Tell your doctor about all other medicines you use, especially:

  • arsenic trioxide (Trisenox);
  • tacrolimus (Prograf);
  • tramadol (Ultram, Ultracet);
  • an antibiotic such as clarithromycin (Biaxin), erythromycin (E.E.S., EryPed, Ery-Tab, Erythrocin, Pediazole), levofloxacin (Levaquin), moxifloxacin (Avelox), pentamidine (NebuPent, Pentam), or rifampin (Rifadin, Rimactane, Rifater);
  • an antidepressant such as amitriptylline (Elavil, Vanatrip, Limbitrol), clomipramine (Anafranil), or desipramine (Norpramin);
  • anti-malaria medications such as chloroquine (Aralen) or mefloquine (Lariam);
  • heart rhythm medicine such as amiodarone (Cordarone, Pacerone), dofetilide (Tikosyn), disopyramide (Norpace), dronedarone (Multaq), ibutilide (Corvert), procainamide (Procan, Pronestyl), propafenone (Rythmol), quinidine (Quin-G), or sotalol (Betapace);
  • medicine to prevent or treat nausea and vomiting such as dolasetron (Anzemet), droperidol (Inapsine), or ondansetron (Zofran);
  • medicines to treat psychiatric disorders, such as chlorpromazine (Thorazine), clozapine (FazaClo, Clozaril), haloperidol (Haldol), pimozide (Orap), thioridazine (Mellaril), or ziprasidone (Geodon);
  • migraine headache medicine such as sumatriptan (Imitrex, Treximet) or zolmitriptan (Zomig);
  • narcotic medication such as methadone (Methadose, Diskets, Dolophine); or
  • seizure medication such as carbamazepine (Carbatrol, Tegretol), phenytoin (Dilantin), or phenobarbital (Luminal).
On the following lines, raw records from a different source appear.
(* ===== verification/Sys.v ===== *)
(** * Pid 1 as a program: its monad and the kernel it runs on

    A handler takes the world and returns a result with the next world. An
    array access outside its bounds is [Fault], a loop that used up the steps
    the model gives it [NoFuel], and [Halt] is [shutdown_system], which does not
    return. The kernel is a parameter: the class [Env] holds the loaded graph
    and one function per system call, which gives the result of the [n]-th call
    pid 1 makes, so a theorem for every [Env] covers every behaviour of the
    kernel and of the children. [EnvOk] lists what the kernel documents. *)

From S2P Require Import Prelude Ngraph PidMap Ring Log Console World.

(** ** Results *)

Inductive res (A : Type) : Type :=
  | Ok (a : A) (w : world)
  | Halt (w : world)
  | Fault
  | NoFuel.
Arguments Ok {A} a w.
Arguments Halt {A} w.
Arguments Fault {A}.
Arguments NoFuel {A}.

Definition M (A : Type) : Type := world -> res A.

#[export] Instance M_ret : MRet M := fun A a w => Ok a w.

#[export] Instance M_bind : MBind M := fun A B f m w =>
  match m w with
  | Ok a w' => f a w'
  | Halt w' => Halt w'
  | Fault => Fault
  | NoFuel => NoFuel
  end.

Definition fault {A} : M A := fun _ => Fault.
Definition nofuel {A} : M A := fun _ => NoFuel.
Definition gets {A} (f : world -> A) : M A := fun w => Ok (f w) w.
Definition modify (f : world -> world) : M unit := fun w => Ok tt (f w).

Definition lift {A} (o : option A) : M A := match o with Some a => mret a | None => fault end.

Definition when (b : bool) (m : M unit) : M unit := if b then m else mret tt.

(** [for(k = lo; n more times; k++) body k] *)
Fixpoint mfor (n k : nat) (body : nat -> M unit) : M unit :=
  match n with
  | O => mret tt
  | S n' => body k;; mfor n' (S k) body
  end.

(** The body for each element in turn. *)
Fixpoint miter {A} (l : list A) (body : A -> M unit) : M unit :=
  match l with
  | [] => mret tt
  | x :: l' => body x;; miter l' body
  end.

(** ** Reads and writes of the arrays *)

Definition rd {A} (f : world -> list A) (i : nat) : M A := l ← gets f; lift (l !! i).

(** [a[i] = v] *)
Definition store {A} (l : list A) (i : nat) (v : A) : M (list A) :=
  if decide (i < length l)%nat then mret (<[i := v]> l) else fault.

Definition set_state_at (i : nat) (s : svc_state) : M unit :=
  c ← gets w_ctr; l ← store (state c) i s; modify (set_w_ctr (set_state l c)).

Definition mod_ctr (f : ctr -> ctr) : M unit := modify (fun w => set_w_ctr (f (w_ctr w)) w).
Definition mod_dep (f : dep -> dep) : M unit := modify (fun w => set_w_dep (f (w_dep w)) w).

Definition st_of (i : nat) : M svc_state := rd (fun w => state (w_ctr w)) i.
Definition up_of (i : nat) : M bool := rd (fun w => up (w_dep w)) i.
Definition rel_of (i : nat) : M bool := rd (fun w => released (w_dep w)) i.
Definition unmet_of (i : nat) : M Z := rd (fun w => d_unmet (w_dep w)) i.
Definition want_of (i : nat) : M bool := rd want i.
Definition run_of (i : nat) : M run := rd runs i.

(** [runs[i].field = v], for a setter of the field. *)
Definition mod_run (i : nat) (f : run -> run) : M unit :=
  r ← run_of i; modify (fun w => set_runs (<[i := f r]> (runs w)) w).

Definition set_want_at (i : nat) (v : bool) : M unit :=
  l ← gets want; l' ← store l i v; modify (set_want l').

Definition set_up_at (i : nat) (v : bool) : M unit :=
  d ← gets w_dep; l ← store (up d) i v; modify (set_w_dep (set_up l d)).
Definition set_rel_at (i : nat) (v : bool) : M unit :=
  d ← gets w_dep; l ← store (released d) i v; modify (set_w_dep (set_released l d)).

Definition emit (e : event) : M unit := modify (fun w => set_trace (e :: trace w) w).

(** ** The kernel *)

(** [read] gave bytes, the end of the file, or an error. *)
Inductive rdres := RData (b : bytes) | REof | RErr (errno : Z).

Definition rd_ends (b : rdres) : Prop :=
  match b with RData _ => False | REof => True | RErr e => e <> EINTR end.

Definition errno_is (b : rdres) (e : Z) : bool := match b with RErr x => x =? e | _ => false end.

(** [waitpid] with [WNOHANG]. *)
Inductive waitres := WPid (p status : Z) | WNone | WErr (errno : Z).

Definition ENOENT : Z := 2.
Definition E2BIG : Z := 7.
Definition EBUSY : Z := 16.
Definition EEXIST : Z := 17.
Definition EINVAL : Z := 22.
Definition ENOSYS : Z := 38.
Definition EOPNOTSUPP : Z := 95.

(** A call gives its value or errno. *)
Abbreviation sysres := (Z + Z)%type.

Class Env := {
  env_g : graph;
  os_clock : nat -> Z * Z;
  os_read : nat -> Z -> Z -> rdres;
  os_fread : nat -> Z -> Z -> rdres;
  os_open : nat -> bytes -> sysres;
  os_write : nat -> Z -> bytes -> sysres;
  os_mkdir : nat -> bytes -> option Z;
  os_rmdir : nat -> bytes -> option Z;
  os_pipe : nat -> (Z * Z) + Z;
  os_clone : nat -> Z -> sysres;
  os_fork : nat -> sysres;
  os_wait : nat -> waitres;
  os_console : nat -> sysres;
  os_shell : nat -> sysres;
  os_accept : nat -> sysres;
  os_poll : nat -> nat -> Z;
  os_signal : nat -> option Z;
  os_signalfd : nat -> sysres;
  os_strerror : Z -> bytes;
  os_alloc : nat -> bool;
  os_dir : nat -> bytes -> option (list bytes);
  os_ioctl : nat -> Z -> Z -> Z -> sysres;
  os_act : nat -> bytes -> bytes -> option Z;
  os_waitpid : nat -> Z -> waitres;
  os_patience : nat;
}.

(** The monotonic clock in ms ([mono_ms] of help/time.h): it is seconds and
    nanoseconds. *)
Definition os_ms `{Env} (n : nat) : Z := (os_clock n).1 * 1000 + (os_clock n).2 / 1000000.

(** The largest [pid_t]. *)
Definition INT_MAX : Z := 2147483647.

(** What the manual pages promise: a read returns at most the bytes asked for
    and no fewer than one, descriptors and process ids are positive, an
    interrupted call is not interrupted for ever, a file ends and stays at its
    end, only finitely many children have exited, signals are pending and clients wait to connect,
    and the clock runs, and not backwards. *)
Class EnvOk (E : Env) : Prop := {
  ok_graph : graph_wf env_g;
  ok_read : forall n fd cap b, os_read n fd cap = RData b -> 0 < Z.of_nat (length b) <= cap;
  ok_fread : forall n fd cap b, os_fread n fd cap = RData b -> 0 < Z.of_nat (length b) <= cap;
  ok_pipe : forall n a b, os_pipe n = inl (a, b) -> 0 <= a /\ 0 <= b;
  ok_fork : forall n p, os_fork n = inl p -> 0 < p <= INT_MAX;
  ok_clone : forall n fd p, os_clone n fd = inl p -> 0 < p <= INT_MAX;
  ok_shell : forall n p, os_shell n = inl p -> 0 < p;
  ok_clock : forall n, 0 <= (os_clock n).1 /\ 0 <= (os_clock n).2 < 1000000000;
  ok_intr : forall n fd, exists k, (k < os_patience)%nat /\
    (forall cap, os_read (n + k) fd cap <> RErr EINTR);
  ok_file : forall n fd, exists k, (k < os_patience)%nat /\
    (forall cap, rd_ends (os_fread (n + k) fd cap) /\ rd_ends (os_fread (S (n + k)) fd cap));
  ok_child : forall n p st, os_wait n = WPid p st -> 0 < p;
  ok_wait : forall n, exists k, (k < os_patience)%nat /\
    (os_wait (n + k) = WNone \/ exists e, e <> EINTR /\ os_wait (n + k) = WErr e);
  ok_write : forall n fd b k, os_write n fd b = inl k -> k <= blen b;
  ok_wintr : forall n fd, exists k, (k < os_patience)%nat /\ forall b, os_write (n + k) fd b <> inr EINTR;
  ok_signal : forall n, exists k, (k < os_patience)%nat /\ os_signal (n + k) = None;
  ok_accept : forall n, exists k e e', (k < os_patience)%nat /\ os_accept (n + k) = inr e /\ os_accept (S (n + k)) = inr e';
  ok_mono : forall m n, (m <= n)%nat -> os_ms m <= os_ms n;
  ok_time : forall n, os_ms n + 60000 <= os_ms (n + os_patience);
}.

Lemma fread_ends `{E : Env} `{!EnvOk E} n fd : exists k, (k < os_patience)%nat /\
  forall cap b, os_fread (n + k) fd cap <> RData b.
Proof.
  destruct (ok_file n fd) as (k & Hk & He). exists k. split; [done|]. intros cap b Hb.
  destruct (He cap) as [He1 _]. by rewrite Hb in He1.
Qed.

Section Calls.
Context `{Env}.

Definition call {A} (f : nat -> A) : M A := fun w => Ok (f (calls w)) (set_calls (S (calls w)) w).

(** [now_ms] *)
Definition now_ms : M Z := call os_ms.

(** [mono_ms_since]; C division truncates. *)
Definition mono_ms_since (t0 : Z * Z) : M Z :=
  t ← call os_clock; mret ((t.1 - t0.1) * 1000 + Z.quot (t.2 - t0.2) 1000000).

Definition n_svc : nat := g_n env_g.

Definition name_of (i : nat) : M bytes := lift (ng_name env_g i).

End Calls.

(** ** Messages *)

Section Messages.
Context `{Env}.

(** The log runs on the same kernel. *)
#[export] Instance env_log : LogOs := {|
  lo_clock n := os_ms n;
  lo_write := os_write;
  lo_patience := os_patience;
|}.

(** An operation of the log as a step of pid 1. *)
Definition run_log {A} (m : LM A) : M A := fun w =>
  match m (set_l_calls (calls w) (w_log w)) with
  | VOk (a, L) => Ok a (set_calls (l_calls L) (set_w_log L w))
  | VBad _ | VFault => Fault
  | VDiverge => NoFuel
  end.

(** One call of [ninit_log], with the body its format gives. *)
Definition ninit_log (level : Z) (body : bytes) : M unit :=
  emit (EvLog level body);; run_log (Log.ninit_log level body).
Definition log_done (body : bytes) : M unit := ninit_log LOG_DONE body.
Definition log_warn (body : bytes) : M unit := ninit_log LOG_WARN body.
Definition log_err (body : bytes) : M unit := ninit_log LOG_FAIL body.
Definition log_wait (body : bytes) : M unit := ninit_log LOG_WAIT body.
Definition log_note (body : bytes) : M unit := ninit_log LOG_NOTE body.

End Messages.

#[global] Arguments run_log : simpl never.
#[global] Arguments ninit_log : simpl never.
#[global] Arguments log_done : simpl never.
#[global] Arguments log_warn : simpl never.
#[global] Arguments log_err : simpl never.
#[global] Arguments log_wait : simpl never.
#[global] Arguments log_note : simpl never.

#[export] Instance env_log_ok `{E : Env} `{!EnvOk E} : LogOk env_log.
Proof.
  constructor; simpl.
  - apply ok_write.
  - apply ok_wintr.
  - intros n. unfold os_ms. pose proof (ok_clock n) as [H1 H2].
    pose proof (Z.div_pos (os_clock n).2 1000000). lia.
  - apply ok_mono.
  - intros n. pose proof (ok_time n). unfold LOG_WRITE_MS. lia.
Qed.

(** ** Total correctness of a handler *)

(** The handler returns, and [Q] holds of its result and the next world. *)
Definition wp {A} (m : M A) (Q : A -> world -> Prop) (w : world) : Prop :=
  match m w with
  | Ok a w' => Q a w'
  | _ => False
  end.

Lemma wp_ret {A} (a : A) (Q : A -> world -> Prop) w : Q a w -> wp (mret a) Q w.
Proof. done. Qed.

Lemma wp_bind {A B} (m : M A) (f : A -> M B) (Q : B -> world -> Prop) w :
  wp m (fun a => wp (f a) Q) w -> wp (m ≫= f) Q w.
Proof. unfold wp, mbind, M_bind. by destruct (m w). Qed.

Lemma wp_mono {A} (m : M A) (P Q : A -> world -> Prop) w :
  wp m P w -> (forall a w', P a w' -> Q a w') -> wp m Q w.
Proof. unfold wp. destruct (m w); naive_solver. Qed.

Lemma wp_gets {A} (f : world -> A) (Q : A -> world -> Prop) w : Q (f w) w -> wp (gets f) Q w.
Proof. done. Qed.

Lemma wp_modify f (Q : unit -> world -> Prop) w : Q tt (f w) -> wp (modify f) Q w.
Proof. done. Qed.

Lemma wp_lift {A} (o : option A) a (Q : A -> world -> Prop) w : o = Some a -> Q a w -> wp (lift o) Q w.
Proof. by intros ->. Qed.

Lemma wp_rd {A} (f : world -> list A) i a (Q : A -> world -> Prop) w :
  f w !! i = Some a -> Q a w -> wp (rd f i) Q w.
Proof. intros Hi HQ. unfold rd. apply wp_bind, wp_gets. by apply (wp_lift _ a). Qed.

Lemma wp_store {A} (l : list A) i v (Q : list A -> world -> Prop) w :
  (i < length l)%nat -> Q (<[i := v]> l) w -> wp (store l i v) Q w.
Proof. intros Hi HQ. unfold store. by rewrite decide_True. Qed.

Lemma wp_when (b : bool) m (Q : unit -> world -> Prop) w :
  (b = true -> wp m Q w) -> (b = false -> Q tt w) -> wp (when b m) Q w.
Proof. destruct b; intros H1 H2; [by apply H1|by apply wp_ret, H2]. Qed.

Lemma wp_call `{Env} {A} (f : nat -> A) (Q : A -> world -> Prop) w :
  Q (f (calls w)) (set_calls (S (calls w)) w) -> wp (call f) Q w.
Proof. done. Qed.

Lemma wp_mod_run i f r (Q : unit -> world -> Prop) w :
  runs w !! i = Some r -> Q tt (set_runs (<[i := f r]> (runs w)) w) -> wp (mod_run i f) Q w.
Proof. intros Hr HQ. unfold mod_run. apply wp_bind. by apply (wp_rd _ _ r). Qed.

(** A loop keeps an invariant that holds before it. *)
Lemma wp_mfor (I : nat -> world -> Prop) n k body (Q : unit -> world -> Prop) w :
  I k w ->
  (forall j w, (k <= j < k + n)%nat -> I j w -> wp (body j) (fun _ => I (S j)) w) ->
  (forall w, I (k + n)%nat w -> Q tt w) -> wp (mfor n k body) Q w.
Proof.
  revert k w; induction n as [|n IH]; intros k w Hk Hb HQ; simpl.
  - apply wp_ret, HQ. by rewrite Nat.add_0_r.
  - apply wp_bind. eapply wp_mono; [apply Hb; [lia|done]|]. intros [] w' Hw'.
    apply IH; [done|intros; apply Hb; [lia|done]|].
    intros v Hv. apply HQ. by rewrite Nat.add_succ_r.
Qed.

Lemma wp_miter {A} (I : world -> Prop) (l : list A) body (Q : unit -> world -> Prop) w :
  I w -> (forall x w, x ∈ l -> I w -> wp (body x) (fun _ => I) w) ->
  (forall w, I w -> Q tt w) -> wp (miter l body) Q w.
Proof.
  revert w; induction l as [|x l IH]; intros w Hw Hb HQ; simpl; [by apply wp_ret, HQ|].
  apply wp_bind. eapply wp_mono; [apply Hb; [apply list_elem_of_here|done]|]. intros [] w' Hw'.
  apply IH; [done| |done]. intros y v Hy. apply Hb. by apply list_elem_of_further.
Qed.

(** ** Safety of a handler *)

(** The handler stays within its arrays, and [Q] holds if it returns; it may
    also shut the machine down or use up the model's fuel. *)
Definition wlp {A} (m : M A) (Q : A -> world -> Prop) (w : world) : Prop :=
  match m w with
  | Ok a w' => Q a w'
  | Halt _ | NoFuel => True
  | Fault => False
  end.

Lemma wp_wlp {A} (m : M A) (Q : A -> world -> Prop) w : wp m Q w -> wlp m Q w.
Proof. unfold wp, wlp. by destruct (m w). Qed.

Lemma wlp_bind {A B} (m : M A) (f : A -> M B) (Q : B -> world -> Prop) w :
  wlp m (fun a => wlp (f a) Q) w -> wlp (m ≫= f) Q w.
Proof. unfold wlp, mbind, M_bind. by destruct (m w). Qed.

Lemma wlp_mono {A} (m : M A) (P Q : A -> world -> Prop) w :
  wlp m P w -> (forall a w', P a w' -> Q a w') -> wlp m Q w.
Proof. unfold wlp. destruct (m w); naive_solver. Qed.

(** A step that is known to return, then the rest. *)
Lemma wlp_step {A B} (m : M A) (f : A -> M B) (P : A -> world -> Prop) (Q : B -> world -> Prop) w :
  wp m P w -> (forall a w', P a w' -> wlp (f a) Q w') -> wlp (m ≫= f) Q w.
Proof. intros Hm Hf. apply wlp_bind. eapply wlp_mono; [by apply wp_wlp|done]. Qed.

Lemma wlp_when (b : bool) m (Q : unit -> world -> Prop) w :
  (b = true -> wlp m Q w) -> (b = false -> Q tt w) -> wlp (when b m) Q w.
Proof. destruct b; intros H1 H2; [by apply H1|by apply wp_wlp, wp_ret, H2]. Qed.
This list is not complete and other drugs may interact with ondansetron. Tell your doctor about all medications you use. This includes prescription, over-the-counter, vitamin, and herbal products. Do not start a new medication without telling your doctor.

Where can I get more information?

 

Your pharmacist can provide more information about ondansetron.


Remember, keep this and all other medicines out of the reach of children, never share your medicines with others, and use this medication only for the indication prescribed.

Every effort has been made to ensure that the information provided by Cerner Multum, Inc. ('Multum') is accurate, up-to-date, and complete, but no guarantee is made to that effect. Drug information contained herein may be time sensitive. Multum information has been compiled for use by healthcare practitioners and consumers in the United States and therefore Multum does not warrant that uses outside of the United States are appropriate, unless specifically indicated otherwise. Multum's drug information does not endorse drugs, diagnose patients or recommend therapy. Multum's drug information is an informational resource designed to assist licensed healthcare practitioners in caring for their patients and/or to serve consumers viewing this service as a supplement to, and not a substitute for, the expertise, skill, knowledge and judgment of healthcare practitioners. The absence of a warning for a given drug or drug combination in no way should be construed to indicate that the drug or drug combination is safe, effective or appropriate for any given patient. Multum does not assume any responsibility for any aspect of healthcare administered with the aid of information Multum provides. The information contained herein is not intended to cover all possible uses, directions, precautions, warnings, drug interactions, allergic reactions, or adverse effects. If you have questions about the drugs you are taking, check with your doctor, nurse or pharmacist.